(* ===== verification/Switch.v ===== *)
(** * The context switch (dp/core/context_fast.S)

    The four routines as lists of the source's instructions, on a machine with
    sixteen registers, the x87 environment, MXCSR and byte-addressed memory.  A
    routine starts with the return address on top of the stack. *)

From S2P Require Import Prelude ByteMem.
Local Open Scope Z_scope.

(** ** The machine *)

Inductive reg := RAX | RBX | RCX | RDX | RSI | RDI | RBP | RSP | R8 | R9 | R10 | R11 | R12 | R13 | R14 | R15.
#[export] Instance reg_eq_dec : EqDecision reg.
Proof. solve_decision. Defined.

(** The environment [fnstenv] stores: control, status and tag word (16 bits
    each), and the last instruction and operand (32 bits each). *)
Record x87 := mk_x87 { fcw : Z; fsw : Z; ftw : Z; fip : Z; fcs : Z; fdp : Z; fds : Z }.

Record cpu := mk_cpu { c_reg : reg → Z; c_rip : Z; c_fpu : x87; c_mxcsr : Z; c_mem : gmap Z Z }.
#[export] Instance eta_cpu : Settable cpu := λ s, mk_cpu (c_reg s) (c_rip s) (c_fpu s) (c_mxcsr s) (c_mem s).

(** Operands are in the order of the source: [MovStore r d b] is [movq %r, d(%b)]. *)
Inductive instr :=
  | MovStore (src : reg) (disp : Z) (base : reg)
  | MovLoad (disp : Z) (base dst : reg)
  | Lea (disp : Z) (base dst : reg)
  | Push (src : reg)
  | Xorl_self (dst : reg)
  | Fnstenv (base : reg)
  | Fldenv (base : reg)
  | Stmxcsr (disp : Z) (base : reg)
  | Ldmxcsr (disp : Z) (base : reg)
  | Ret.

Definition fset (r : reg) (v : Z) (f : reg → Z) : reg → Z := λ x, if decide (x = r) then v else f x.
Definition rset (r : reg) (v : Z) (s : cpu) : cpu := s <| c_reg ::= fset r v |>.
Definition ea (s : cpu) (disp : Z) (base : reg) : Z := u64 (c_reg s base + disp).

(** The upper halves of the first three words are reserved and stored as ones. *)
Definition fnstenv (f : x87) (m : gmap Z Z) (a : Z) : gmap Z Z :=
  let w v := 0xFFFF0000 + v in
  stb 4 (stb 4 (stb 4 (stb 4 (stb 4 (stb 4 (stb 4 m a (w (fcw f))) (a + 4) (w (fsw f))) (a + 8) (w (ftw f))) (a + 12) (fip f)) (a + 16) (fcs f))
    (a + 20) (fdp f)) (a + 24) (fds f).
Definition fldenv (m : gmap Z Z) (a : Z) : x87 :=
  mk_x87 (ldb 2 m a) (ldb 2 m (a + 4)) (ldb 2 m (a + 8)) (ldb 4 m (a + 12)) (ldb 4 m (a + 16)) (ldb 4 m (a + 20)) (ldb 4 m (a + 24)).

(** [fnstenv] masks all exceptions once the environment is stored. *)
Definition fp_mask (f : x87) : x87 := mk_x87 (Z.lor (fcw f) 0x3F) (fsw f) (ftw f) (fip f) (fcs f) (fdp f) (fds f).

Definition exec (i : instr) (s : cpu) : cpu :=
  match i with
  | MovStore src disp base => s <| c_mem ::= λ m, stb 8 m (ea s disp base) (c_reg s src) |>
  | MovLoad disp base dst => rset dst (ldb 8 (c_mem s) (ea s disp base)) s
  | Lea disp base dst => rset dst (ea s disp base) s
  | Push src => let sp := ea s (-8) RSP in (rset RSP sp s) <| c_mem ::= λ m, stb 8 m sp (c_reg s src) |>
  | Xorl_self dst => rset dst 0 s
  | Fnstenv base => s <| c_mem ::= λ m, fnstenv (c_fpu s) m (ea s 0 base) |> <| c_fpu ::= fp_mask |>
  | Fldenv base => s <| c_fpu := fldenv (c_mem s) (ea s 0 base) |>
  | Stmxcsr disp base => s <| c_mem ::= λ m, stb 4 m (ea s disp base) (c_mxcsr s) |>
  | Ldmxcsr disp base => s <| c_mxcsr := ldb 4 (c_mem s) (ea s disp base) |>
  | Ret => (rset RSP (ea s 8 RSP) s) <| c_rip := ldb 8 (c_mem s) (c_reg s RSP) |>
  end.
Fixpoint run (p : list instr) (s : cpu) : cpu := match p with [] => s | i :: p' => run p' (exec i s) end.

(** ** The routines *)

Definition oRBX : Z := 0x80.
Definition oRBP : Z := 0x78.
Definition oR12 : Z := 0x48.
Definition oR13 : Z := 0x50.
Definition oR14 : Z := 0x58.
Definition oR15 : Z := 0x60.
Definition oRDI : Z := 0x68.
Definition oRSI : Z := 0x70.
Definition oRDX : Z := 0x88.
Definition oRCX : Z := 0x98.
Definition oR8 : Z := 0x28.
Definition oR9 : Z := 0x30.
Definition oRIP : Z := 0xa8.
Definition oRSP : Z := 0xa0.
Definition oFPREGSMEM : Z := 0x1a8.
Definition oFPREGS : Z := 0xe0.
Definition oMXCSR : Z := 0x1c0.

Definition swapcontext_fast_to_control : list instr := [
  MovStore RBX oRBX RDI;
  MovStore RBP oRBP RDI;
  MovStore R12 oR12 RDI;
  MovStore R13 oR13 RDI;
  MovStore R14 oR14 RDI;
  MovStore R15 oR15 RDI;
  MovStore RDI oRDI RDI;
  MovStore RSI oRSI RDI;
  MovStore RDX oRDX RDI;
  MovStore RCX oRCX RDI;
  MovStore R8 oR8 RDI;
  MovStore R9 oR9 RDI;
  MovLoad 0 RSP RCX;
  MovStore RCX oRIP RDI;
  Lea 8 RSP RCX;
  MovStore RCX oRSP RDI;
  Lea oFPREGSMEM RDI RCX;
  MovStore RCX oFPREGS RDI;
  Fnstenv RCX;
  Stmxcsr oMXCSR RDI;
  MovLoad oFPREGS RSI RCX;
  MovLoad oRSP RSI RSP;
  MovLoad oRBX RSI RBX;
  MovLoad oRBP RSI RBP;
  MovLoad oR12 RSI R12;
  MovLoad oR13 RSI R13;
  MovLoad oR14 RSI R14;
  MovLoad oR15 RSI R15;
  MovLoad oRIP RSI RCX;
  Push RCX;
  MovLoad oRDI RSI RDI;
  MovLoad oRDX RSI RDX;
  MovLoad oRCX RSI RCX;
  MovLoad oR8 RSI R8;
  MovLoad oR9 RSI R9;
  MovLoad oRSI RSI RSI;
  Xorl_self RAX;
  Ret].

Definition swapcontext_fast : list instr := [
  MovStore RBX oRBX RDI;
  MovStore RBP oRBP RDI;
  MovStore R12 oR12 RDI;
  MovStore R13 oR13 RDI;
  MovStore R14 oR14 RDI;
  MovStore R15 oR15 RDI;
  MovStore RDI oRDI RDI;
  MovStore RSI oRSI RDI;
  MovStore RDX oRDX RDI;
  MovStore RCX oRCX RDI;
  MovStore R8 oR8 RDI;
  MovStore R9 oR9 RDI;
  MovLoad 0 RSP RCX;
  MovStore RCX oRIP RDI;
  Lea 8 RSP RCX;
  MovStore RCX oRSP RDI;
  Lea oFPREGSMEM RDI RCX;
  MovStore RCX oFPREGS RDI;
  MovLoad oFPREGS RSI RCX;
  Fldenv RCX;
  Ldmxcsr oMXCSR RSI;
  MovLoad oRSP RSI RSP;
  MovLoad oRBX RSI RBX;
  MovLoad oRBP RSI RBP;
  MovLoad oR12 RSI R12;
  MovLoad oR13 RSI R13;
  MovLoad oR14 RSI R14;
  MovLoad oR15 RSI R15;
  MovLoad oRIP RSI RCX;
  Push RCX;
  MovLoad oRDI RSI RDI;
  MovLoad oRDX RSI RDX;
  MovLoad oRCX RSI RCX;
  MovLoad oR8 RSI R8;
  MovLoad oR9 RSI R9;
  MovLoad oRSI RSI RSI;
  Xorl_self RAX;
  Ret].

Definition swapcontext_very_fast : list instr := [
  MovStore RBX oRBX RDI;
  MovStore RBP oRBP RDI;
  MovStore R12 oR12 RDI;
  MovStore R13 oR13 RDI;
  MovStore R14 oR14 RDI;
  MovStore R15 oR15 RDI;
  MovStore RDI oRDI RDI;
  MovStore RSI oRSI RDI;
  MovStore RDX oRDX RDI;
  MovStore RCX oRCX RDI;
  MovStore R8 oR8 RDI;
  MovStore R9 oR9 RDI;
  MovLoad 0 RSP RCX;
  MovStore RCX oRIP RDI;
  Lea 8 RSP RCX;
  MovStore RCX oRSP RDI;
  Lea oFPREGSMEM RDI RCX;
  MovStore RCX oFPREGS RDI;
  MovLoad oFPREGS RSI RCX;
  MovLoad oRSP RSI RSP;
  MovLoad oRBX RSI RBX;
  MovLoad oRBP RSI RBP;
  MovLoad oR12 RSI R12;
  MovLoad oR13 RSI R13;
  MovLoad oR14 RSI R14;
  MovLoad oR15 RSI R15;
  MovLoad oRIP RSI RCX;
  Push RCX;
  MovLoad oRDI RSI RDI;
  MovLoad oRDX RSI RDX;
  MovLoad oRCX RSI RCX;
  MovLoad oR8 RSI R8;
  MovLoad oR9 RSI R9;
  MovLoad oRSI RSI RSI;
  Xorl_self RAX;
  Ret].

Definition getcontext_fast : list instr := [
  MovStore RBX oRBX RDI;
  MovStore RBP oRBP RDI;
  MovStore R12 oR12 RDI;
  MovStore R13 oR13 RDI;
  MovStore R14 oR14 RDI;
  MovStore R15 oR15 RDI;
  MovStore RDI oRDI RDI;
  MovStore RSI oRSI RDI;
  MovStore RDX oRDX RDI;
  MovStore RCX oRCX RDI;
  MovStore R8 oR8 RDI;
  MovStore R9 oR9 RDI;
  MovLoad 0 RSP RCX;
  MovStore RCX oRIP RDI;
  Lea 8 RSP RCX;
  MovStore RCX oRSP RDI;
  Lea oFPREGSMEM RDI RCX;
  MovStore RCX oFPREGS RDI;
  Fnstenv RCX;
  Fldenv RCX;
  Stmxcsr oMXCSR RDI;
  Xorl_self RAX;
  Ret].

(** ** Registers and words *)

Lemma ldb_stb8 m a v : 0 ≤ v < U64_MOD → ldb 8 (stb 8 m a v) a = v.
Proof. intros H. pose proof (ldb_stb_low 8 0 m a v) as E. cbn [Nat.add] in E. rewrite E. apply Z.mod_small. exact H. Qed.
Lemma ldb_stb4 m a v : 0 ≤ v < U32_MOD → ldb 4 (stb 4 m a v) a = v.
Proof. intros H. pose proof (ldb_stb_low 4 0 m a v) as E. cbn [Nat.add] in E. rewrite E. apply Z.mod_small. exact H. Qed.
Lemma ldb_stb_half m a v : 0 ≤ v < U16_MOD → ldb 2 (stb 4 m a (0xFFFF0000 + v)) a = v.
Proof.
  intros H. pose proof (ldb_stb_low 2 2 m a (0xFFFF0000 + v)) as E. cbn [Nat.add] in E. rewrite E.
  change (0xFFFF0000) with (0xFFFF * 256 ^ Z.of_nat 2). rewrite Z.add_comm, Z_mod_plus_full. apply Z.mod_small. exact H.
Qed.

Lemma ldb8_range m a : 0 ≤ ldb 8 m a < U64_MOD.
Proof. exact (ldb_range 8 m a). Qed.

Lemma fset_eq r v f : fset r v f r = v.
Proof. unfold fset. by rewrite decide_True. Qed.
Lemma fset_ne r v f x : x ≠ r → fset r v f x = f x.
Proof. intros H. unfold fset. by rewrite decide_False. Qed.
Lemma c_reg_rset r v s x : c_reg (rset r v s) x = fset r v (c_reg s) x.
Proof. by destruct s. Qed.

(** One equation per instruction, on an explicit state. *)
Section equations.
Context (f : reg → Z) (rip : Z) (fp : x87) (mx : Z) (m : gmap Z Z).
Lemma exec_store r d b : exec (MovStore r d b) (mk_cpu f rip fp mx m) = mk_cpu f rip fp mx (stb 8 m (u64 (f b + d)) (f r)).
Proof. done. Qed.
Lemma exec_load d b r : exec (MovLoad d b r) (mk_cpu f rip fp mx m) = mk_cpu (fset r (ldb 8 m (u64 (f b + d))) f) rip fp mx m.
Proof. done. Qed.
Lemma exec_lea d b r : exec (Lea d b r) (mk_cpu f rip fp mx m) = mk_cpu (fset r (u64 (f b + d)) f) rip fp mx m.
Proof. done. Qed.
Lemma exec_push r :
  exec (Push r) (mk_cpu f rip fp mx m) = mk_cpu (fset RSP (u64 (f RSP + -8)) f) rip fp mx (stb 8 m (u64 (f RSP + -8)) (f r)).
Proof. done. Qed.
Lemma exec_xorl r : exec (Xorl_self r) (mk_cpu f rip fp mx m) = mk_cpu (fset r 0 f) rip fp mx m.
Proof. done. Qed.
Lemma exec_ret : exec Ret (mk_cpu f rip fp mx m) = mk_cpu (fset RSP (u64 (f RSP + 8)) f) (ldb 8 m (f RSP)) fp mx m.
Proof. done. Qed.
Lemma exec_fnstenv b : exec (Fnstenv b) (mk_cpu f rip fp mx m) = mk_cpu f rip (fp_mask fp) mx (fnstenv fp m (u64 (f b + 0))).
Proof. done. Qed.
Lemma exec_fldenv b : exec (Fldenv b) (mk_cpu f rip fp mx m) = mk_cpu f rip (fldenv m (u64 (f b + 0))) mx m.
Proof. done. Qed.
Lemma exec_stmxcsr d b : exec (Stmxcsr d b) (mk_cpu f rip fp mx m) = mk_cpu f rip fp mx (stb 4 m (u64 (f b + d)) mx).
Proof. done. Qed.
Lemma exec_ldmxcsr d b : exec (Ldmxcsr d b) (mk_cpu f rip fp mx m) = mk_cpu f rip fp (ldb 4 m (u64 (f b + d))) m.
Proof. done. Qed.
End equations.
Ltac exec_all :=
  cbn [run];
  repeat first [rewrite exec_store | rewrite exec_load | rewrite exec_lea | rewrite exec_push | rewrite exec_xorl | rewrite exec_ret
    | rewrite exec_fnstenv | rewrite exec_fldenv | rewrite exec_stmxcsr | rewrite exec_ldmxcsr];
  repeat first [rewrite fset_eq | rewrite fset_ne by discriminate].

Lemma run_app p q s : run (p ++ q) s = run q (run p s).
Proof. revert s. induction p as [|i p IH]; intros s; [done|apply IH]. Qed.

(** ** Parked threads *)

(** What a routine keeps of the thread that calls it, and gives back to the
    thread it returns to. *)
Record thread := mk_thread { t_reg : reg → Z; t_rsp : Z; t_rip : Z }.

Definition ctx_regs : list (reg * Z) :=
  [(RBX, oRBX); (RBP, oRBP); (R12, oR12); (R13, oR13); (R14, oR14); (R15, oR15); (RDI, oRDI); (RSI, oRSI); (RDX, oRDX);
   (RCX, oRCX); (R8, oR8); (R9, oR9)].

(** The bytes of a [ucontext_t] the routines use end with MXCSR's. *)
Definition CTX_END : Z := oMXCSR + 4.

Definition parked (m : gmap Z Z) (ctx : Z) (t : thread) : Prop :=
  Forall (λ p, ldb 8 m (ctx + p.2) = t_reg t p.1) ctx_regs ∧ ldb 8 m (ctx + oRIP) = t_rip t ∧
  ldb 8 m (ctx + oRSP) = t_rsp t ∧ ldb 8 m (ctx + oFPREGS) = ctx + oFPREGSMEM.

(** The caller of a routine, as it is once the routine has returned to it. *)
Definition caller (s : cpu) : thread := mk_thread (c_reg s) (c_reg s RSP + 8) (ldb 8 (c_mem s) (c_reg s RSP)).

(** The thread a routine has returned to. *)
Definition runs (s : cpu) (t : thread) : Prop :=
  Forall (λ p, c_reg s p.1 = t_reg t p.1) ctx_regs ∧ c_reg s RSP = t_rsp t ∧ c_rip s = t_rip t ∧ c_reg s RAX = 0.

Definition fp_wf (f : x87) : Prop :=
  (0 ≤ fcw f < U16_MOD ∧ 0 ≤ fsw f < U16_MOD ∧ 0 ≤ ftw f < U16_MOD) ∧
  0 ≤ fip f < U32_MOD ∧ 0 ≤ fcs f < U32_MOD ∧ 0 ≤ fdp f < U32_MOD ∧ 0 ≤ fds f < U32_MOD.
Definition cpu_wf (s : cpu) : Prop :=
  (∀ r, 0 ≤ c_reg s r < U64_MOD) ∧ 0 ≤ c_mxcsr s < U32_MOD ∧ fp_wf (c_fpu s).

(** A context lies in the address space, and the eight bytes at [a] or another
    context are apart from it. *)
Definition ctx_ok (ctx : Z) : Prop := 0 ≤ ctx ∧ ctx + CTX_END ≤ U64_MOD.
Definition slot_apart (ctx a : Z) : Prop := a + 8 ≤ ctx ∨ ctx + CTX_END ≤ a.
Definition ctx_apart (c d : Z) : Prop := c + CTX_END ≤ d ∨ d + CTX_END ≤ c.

+-------+

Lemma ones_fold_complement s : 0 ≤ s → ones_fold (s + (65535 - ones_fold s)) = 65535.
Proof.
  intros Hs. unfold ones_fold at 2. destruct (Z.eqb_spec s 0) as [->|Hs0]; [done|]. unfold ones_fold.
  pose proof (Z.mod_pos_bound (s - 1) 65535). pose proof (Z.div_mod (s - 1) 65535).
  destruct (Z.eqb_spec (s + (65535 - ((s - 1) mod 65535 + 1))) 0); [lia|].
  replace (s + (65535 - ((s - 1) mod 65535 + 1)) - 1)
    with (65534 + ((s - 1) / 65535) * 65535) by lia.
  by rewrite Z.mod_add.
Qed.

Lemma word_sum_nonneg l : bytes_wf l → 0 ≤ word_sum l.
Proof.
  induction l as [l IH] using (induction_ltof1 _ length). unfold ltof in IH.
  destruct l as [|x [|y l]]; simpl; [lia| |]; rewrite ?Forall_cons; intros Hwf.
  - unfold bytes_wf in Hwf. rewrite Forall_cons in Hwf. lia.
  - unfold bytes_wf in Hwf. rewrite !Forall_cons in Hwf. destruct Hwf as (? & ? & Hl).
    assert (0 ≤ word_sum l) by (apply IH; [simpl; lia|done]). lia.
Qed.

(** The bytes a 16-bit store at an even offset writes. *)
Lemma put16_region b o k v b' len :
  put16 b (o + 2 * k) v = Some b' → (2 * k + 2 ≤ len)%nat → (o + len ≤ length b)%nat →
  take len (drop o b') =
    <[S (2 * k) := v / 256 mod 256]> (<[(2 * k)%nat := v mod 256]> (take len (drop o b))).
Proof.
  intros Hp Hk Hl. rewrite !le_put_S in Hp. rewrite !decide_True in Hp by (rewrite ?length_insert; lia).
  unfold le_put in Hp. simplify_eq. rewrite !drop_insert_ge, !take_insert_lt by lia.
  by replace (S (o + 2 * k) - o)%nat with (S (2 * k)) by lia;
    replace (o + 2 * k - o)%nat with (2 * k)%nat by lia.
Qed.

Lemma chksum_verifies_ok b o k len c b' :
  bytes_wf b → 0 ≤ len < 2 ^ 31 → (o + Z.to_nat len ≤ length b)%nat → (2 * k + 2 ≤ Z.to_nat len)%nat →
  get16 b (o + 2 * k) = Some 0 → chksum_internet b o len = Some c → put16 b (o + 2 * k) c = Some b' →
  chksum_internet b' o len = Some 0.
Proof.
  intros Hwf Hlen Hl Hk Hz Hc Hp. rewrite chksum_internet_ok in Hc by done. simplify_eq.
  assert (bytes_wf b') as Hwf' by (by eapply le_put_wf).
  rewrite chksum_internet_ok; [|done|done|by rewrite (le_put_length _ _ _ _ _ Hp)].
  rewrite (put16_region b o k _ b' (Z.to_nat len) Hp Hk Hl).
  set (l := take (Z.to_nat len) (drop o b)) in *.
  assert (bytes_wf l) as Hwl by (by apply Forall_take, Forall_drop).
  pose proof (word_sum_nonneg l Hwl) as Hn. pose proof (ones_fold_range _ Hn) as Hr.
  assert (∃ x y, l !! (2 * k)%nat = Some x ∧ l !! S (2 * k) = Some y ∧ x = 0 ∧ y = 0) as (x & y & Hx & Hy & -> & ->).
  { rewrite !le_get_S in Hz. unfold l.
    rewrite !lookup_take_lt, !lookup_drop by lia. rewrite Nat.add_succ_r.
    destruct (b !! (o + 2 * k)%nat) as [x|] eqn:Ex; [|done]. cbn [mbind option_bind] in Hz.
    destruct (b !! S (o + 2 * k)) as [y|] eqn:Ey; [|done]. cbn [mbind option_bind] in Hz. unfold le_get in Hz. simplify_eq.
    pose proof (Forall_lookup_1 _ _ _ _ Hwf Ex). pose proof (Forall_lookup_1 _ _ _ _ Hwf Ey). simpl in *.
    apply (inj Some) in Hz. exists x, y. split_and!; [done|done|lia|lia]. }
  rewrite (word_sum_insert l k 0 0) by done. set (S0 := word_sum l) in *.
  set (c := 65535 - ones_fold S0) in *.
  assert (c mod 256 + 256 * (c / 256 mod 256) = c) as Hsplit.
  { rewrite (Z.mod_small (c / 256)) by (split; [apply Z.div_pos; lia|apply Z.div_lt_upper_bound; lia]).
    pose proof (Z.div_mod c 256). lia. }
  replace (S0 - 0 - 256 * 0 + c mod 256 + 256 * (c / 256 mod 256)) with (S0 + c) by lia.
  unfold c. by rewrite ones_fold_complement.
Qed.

+-------+

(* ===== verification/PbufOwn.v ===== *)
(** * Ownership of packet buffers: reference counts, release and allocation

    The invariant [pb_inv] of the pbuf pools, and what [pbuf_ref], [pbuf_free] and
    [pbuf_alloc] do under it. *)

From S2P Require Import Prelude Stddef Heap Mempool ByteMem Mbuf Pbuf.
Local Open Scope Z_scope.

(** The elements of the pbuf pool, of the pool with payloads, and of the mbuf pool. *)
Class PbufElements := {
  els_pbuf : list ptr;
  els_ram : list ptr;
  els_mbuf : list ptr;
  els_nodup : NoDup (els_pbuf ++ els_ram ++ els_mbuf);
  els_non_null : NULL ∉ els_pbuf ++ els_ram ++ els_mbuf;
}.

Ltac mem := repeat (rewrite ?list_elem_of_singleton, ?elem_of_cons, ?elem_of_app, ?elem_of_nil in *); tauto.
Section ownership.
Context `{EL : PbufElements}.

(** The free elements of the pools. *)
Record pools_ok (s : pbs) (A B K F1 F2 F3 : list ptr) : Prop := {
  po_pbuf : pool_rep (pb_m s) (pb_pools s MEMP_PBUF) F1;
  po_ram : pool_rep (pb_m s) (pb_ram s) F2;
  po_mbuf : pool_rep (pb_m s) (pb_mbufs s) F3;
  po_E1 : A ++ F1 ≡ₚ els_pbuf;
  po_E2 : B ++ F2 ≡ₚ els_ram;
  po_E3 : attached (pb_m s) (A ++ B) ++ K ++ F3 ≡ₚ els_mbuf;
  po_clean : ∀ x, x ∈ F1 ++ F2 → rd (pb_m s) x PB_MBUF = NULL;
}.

+-------+

Of the entries above, repeat exactly the lines from the line with "(* ===== verification/Switch.v ===== *)" through the line with "sixteen registers, the", both of them included.

■ Answer box
(* ===== verification/Switch.v ===== *)
(** * The context switch (dp/core/context_fast.S)

    The four routines as lists of the source's instructions, on a machine with
    sixteen registers, the x87 environment, MXCSR and byte-addressed memory.  A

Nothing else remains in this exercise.